How To: Set Oracle bind variables when using st_geometry operators


When building an application with Oracle, which executes SQL statements containing dynamic predicate filters, developers must incorporate the binding of predicate values (verses literal strings) to ensure that the performance and scalability of the system is not impacted.

Without binding the predicate values in a SQL statement, each execution of the statement will be parsed by the database. Frequent parsing can quickly lead to poor performance and the potential of the application not being able to scale and support a large number of concurrent users.

Instructions provided describe how to bind the literal values for a SQL statement using the st_within relational operator and the constructor operator st_polyfromtext.


The steps provided demonstrate how to declare local variables in SQL*Plus, set the variable's values, and set the bind variables in a SQL statement.

  1. Declare the variables that are going to be used in the SQL statement.

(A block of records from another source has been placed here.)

(** [drain_expired_timers] fires exactly the nodes whose latest deadline
    has passed: each is queued, its flag raised, its context marked with
    that deadline and the deadline disarmed; every other timer, the order of
    the nodes already queued and all else stay. *)
Theorem drain_expired_timers_spec now s ph :
  reachable enforce (W s ph) ->
  drained now s (drain_expired_timers now s) /\ state_inv (state (drain_expired_timers now s)).
Proof. intros [Hi _]%reachable_inv. by apply drain_spec. Qed.

(** A component that did work, or whose flag was raised while it ran, is
    queued again after an execution that did not finish it; it keeps its
    instance, its context and the wake-up it asked for, and no other node's
    registration changes. *)
Theorem complete_requeues id c ctx o s :
  reachable enforce (W s (PDone id c ctx o)) -> eo_finished o = false ->
  let s' := complete id c ctx o s in
  components (state s') = <[id := c]> (components (state s)) /\
  nodes (state s') = <[id := set_wake_at None ctx]> (nodes (state s)) /\
  timer_latest_by_node (state s') =
    match wake_at ctx with
    | Some t => <[id := t]> (timer_latest_by_node (state s))
    | None => timer_latest_by_node (state s)
    end /\
  (forall x, x ∈ ready_queue (state s') <-> x ∈ ready_queue (state s) \/
     (x = id /\ (eo_did_work o = true \/ ctx_is_ready ctx (flags s) = true))).
Proof.
  intros Hr Ho. apply reachable_inv in Hr as [[[_ Hset] _ _ _ _ _] _]; simpl in *.
  unfold complete. rewrite Ho. simpl.
  destruct (wake_at ctx); simpl;
    (destruct (eo_did_work o || ctx_is_ready ctx (flags s)) eqn:Hq;
     [apply orb_prop in Hq; unfold enqueue; destruct (decide _) as [Hin|Hin]; simpl in *
     |apply orb_false_elim in Hq as [-> ->]; simpl];
     (split_and!; [done..|]); intros x; rewrite ?elem_of_app, ?list_elem_of_singleton;
     first [rewrite Hset in Hin|idtac]; naive_solver).
Qed.

(** When the last node finishes, the scheduler thread stops itself: the
    [running] flag is cleared and its next look at the state makes it exit. *)
Theorem exits_when_all_finished id c ctx o s now1 now2 :
  reachable enforce (W s (PDone id c ctx o)) ->
  eo_finished o = true -> nodes (state s) = ∅ -> components (state s) = ∅ ->
  exists s', run_check now1 now2 (complete id c ctx o s) = (s', PExited).
Proof.
  intros Hr Ho Hn Hc. assert (reachable enforce (W (complete id c ctx o s) PStart)) as Hr'
    by (eapply reachable_step; [exact Hr|constructor]).
  apply reachable_inv in Hr' as [Hi _]; simpl in Hi.
  assert (running (complete id c ctx o s) = false) as Hrun.
  { unfold complete. rewrite Ho. simpl. by rewrite !decide_True. }
  unfold run_check. destruct (drain_spec now1 _ Hi) as [[_ _ _ _ _ _ (_ & _ & Hrun' & _)] _].
  rewrite Hrun', Hrun. simpl. eauto.
Qed.
End contract.

Section stop.
Context {C : Type} `{Comp : Component C} (enforce : bool).
Implicit Types (s : Scheduler C).

(** [stop] while the scheduler thread waits wakes it and its next look at
    the state makes it exit; but [stop] does not take the lock, so when it
    falls between the thread's check of [running] and its wait, the
    notification is lost and the thread goes to sleep although the scheduler
    is stopped. *)
Theorem stop_exits_unless_before_wait s d :
  (reachable enforce (W s (PWaiting d)) -> forall now1 now2, exists s',
     step enforce LOther (W s (PWaiting d)) (W (stop s) PStart) /\
     run_check now1 now2 (stop s) = (s', PExited)) /\
  (reachable enforce (W s (PChecked d)) -> exists s',
     steps enforce [LOther; LRun] (W s (PChecked d)) (W s' (PWaiting d)) /\ running s' = false).
Proof.
  split.
  - intros [Hi _]%reachable_inv now1 now2; simpl in Hi. unfold run_check.
    destruct (drain_spec now1 (stop s) Hi) as [[_ _ _ _ _ _ (_ & _ & Hrun & _)] _].
    rewrite Hrun. simpl. eexists. split; [|done]. apply (step_stop enforce s (PWaiting d)).
  - intros _. exists (stop s). split; [|done].
    eapply steps_cons; [apply step_stop|]. eapply steps_cons; [apply step_wait|apply steps_nil].
Qed.
End stop.

(** * Concrete instances *)

Definition demo_ctx : NodeContext := new_node_context "a" Heavy 1 0.

(** The end of an execution without the scheduler, and the scheduler alone. *)
Definition exec_summary {C} (r : exec_result (C := C)) : option (C * NodeContext * ExecutionOutcome) :=
  match r with ExecDone c ctx o _ => Some (c, ctx, o) | ExecCrashed _ => None end.
Definition exec_sched {C} (r : exec_result (C := C)) : Scheduler C :=
  match r with ExecDone _ _ _ s => s | ExecCrashed s => s end.

Lemma exec_summary_Some {C} (r : exec_result (C := C)) c ctx o :
  exec_summary r = Some (c, ctx, o) -> r = ExecDone c ctx o (exec_sched r).
Proof. destruct r; [by intros [= -> -> ->]|done]. Qed.

Lemma step_pick_of {C} `{Component C} enforce now1 now2 s id c ctx :
  (run_check now1 now2 s).2 = PExec id c ctx ->
  step enforce (LPick id) (W s PStart) (W (run_check now1 now2 s).1 (PExec id c ctx)).
Proof. intros Hp. apply step_pick with now1 now2. rewrite <- Hp. apply surjective_pairing. Qed.

Lemma step_signal_of {C} `{Component C} enforce id s ph :
  lock_free ph ->
  step enforce (LSignal id) (W s ph)
    (W (signal_ready id s).2 (if (signal_ready id s).1 then notify ph else ph)).
Proof. intros Hlf. by apply step_signal; [|apply surjective_pairing]. Qed.

(** The scheduler after node ["a"] has been taken. *)
Definition demo_picked : Scheduler nat := (run_check 0 0 demo_sched).1.

Lemma demo_reachable_exec : reachable true (W demo_picked (PExec "a" 3 demo_ctx)).
Proof.
  eapply reachable_step; [apply demo_reachable|]. apply step_pick_of. vm_compute. reflexivity.
Defined.

(** It runs to its end: three units of work, then [Finished]. *)
Definition demo_after : exec_result (C := nat) := execute_component true 3 demo_ctx demo_picked.
Definition demo_done : Scheduler nat := exec_sched demo_after.
Definition demo_done_ctx : NodeContext := mk_NodeContext "a" Heavy 5 0 3 3 1 None None.
Definition demo_outcome : ExecutionOutcome := mk_ExecutionOutcome true true 3 3 false.

Lemma demo_executed : execute_component true 3 demo_ctx demo_picked = ExecDone 0%nat demo_done_ctx demo_outcome demo_done.
Proof. apply exec_summary_Some. vm_compute. reflexivity. Qed.

Lemma demo_reachable_done : reachable true (W demo_done (PDone "a" 0%nat demo_done_ctx demo_outcome)).
Proof. eapply reachable_step; [apply demo_reachable_exec|]. apply step_exec, demo_executed. Defined.

(** A longer countdown is interrupted by its budget. *)
Definition demo_picked20 : Scheduler nat := (run_check 0 0 (demo_sched_of 20)).1.
Definition demo_done20 : Scheduler nat := exec_sched (execute_component true 20 demo_ctx demo_picked20).
Definition demo_done20_ctx : NodeContext := mk_NodeContext "a" Heavy 0 0 8 8 1 None None.
Definition demo_outcome20 : ExecutionOutcome := mk_ExecutionOutcome true false 8 8 false.

Lemma demo_reachable_interrupted :
  reachable true (W demo_done20 (PDone "a" 12%nat demo_done20_ctx demo_outcome20)).
Proof.
  eapply reachable_step; [|apply step_exec, exec_summary_Some; vm_compute; reflexivity].
  eapply reachable_step; [|apply (step_pick_of true 0%N 0%N); vm_compute; reflexivity].
  apply demo_reachable_of.
Defined.

Lemma demo_reachable_checked : reachable true (W (new_scheduler (C := nat)) (PChecked None)).
Proof.
  eapply reachable_step; [apply reachable_new|]. by apply (step_check true 0%N 0%N).
Defined.

Lemma demo_reachable_waiting : reachable true (W (new_scheduler (C := nat)) (PWaiting None)).
Proof. eapply reachable_step; [apply demo_reachable_checked|apply step_wait]. Defined.

Lemma scheduler_invariant_witness : state_inv (state demo_sched).
Proof. exact (scheduler_invariant true _ demo_reachable). Defined.

Lemma never_sleeps_past_work_witness :
  ready_queue (state (new_scheduler (C := nat))) = [].
Proof. exact (proj1 (never_sleeps_past_work true _ None demo_reachable_waiting)). Defined.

    SQL> VARIABLE poly_shp VARCHAR2(512)

    Once the variables have been created, each variable's values can be set.
  2. Assign values to each variable. The first example demonstrates assigning a string to the variable poly_shp. The value represents the literal string argument to the constructor st_polyfromtext.

    SQL> EXECUTE :poly_shp := 'POLYGON (( 1505000 -1072000, 1505000 -1076000, 1512500 -1076000, 1512500 -1072000, 1505000 -1072000))';

    PL/SQL procedure successfully completed.

    The next variable to assign is the spatial reference number. This is, again, a required value for the st_polyfromtext operator.

    SQL> EXECUTE :srid := 16;

    PL/SQL procedure successfully completed.

    With the variables declared and values set, the SQL statement can be executed using the variables as the input values verses literal strings.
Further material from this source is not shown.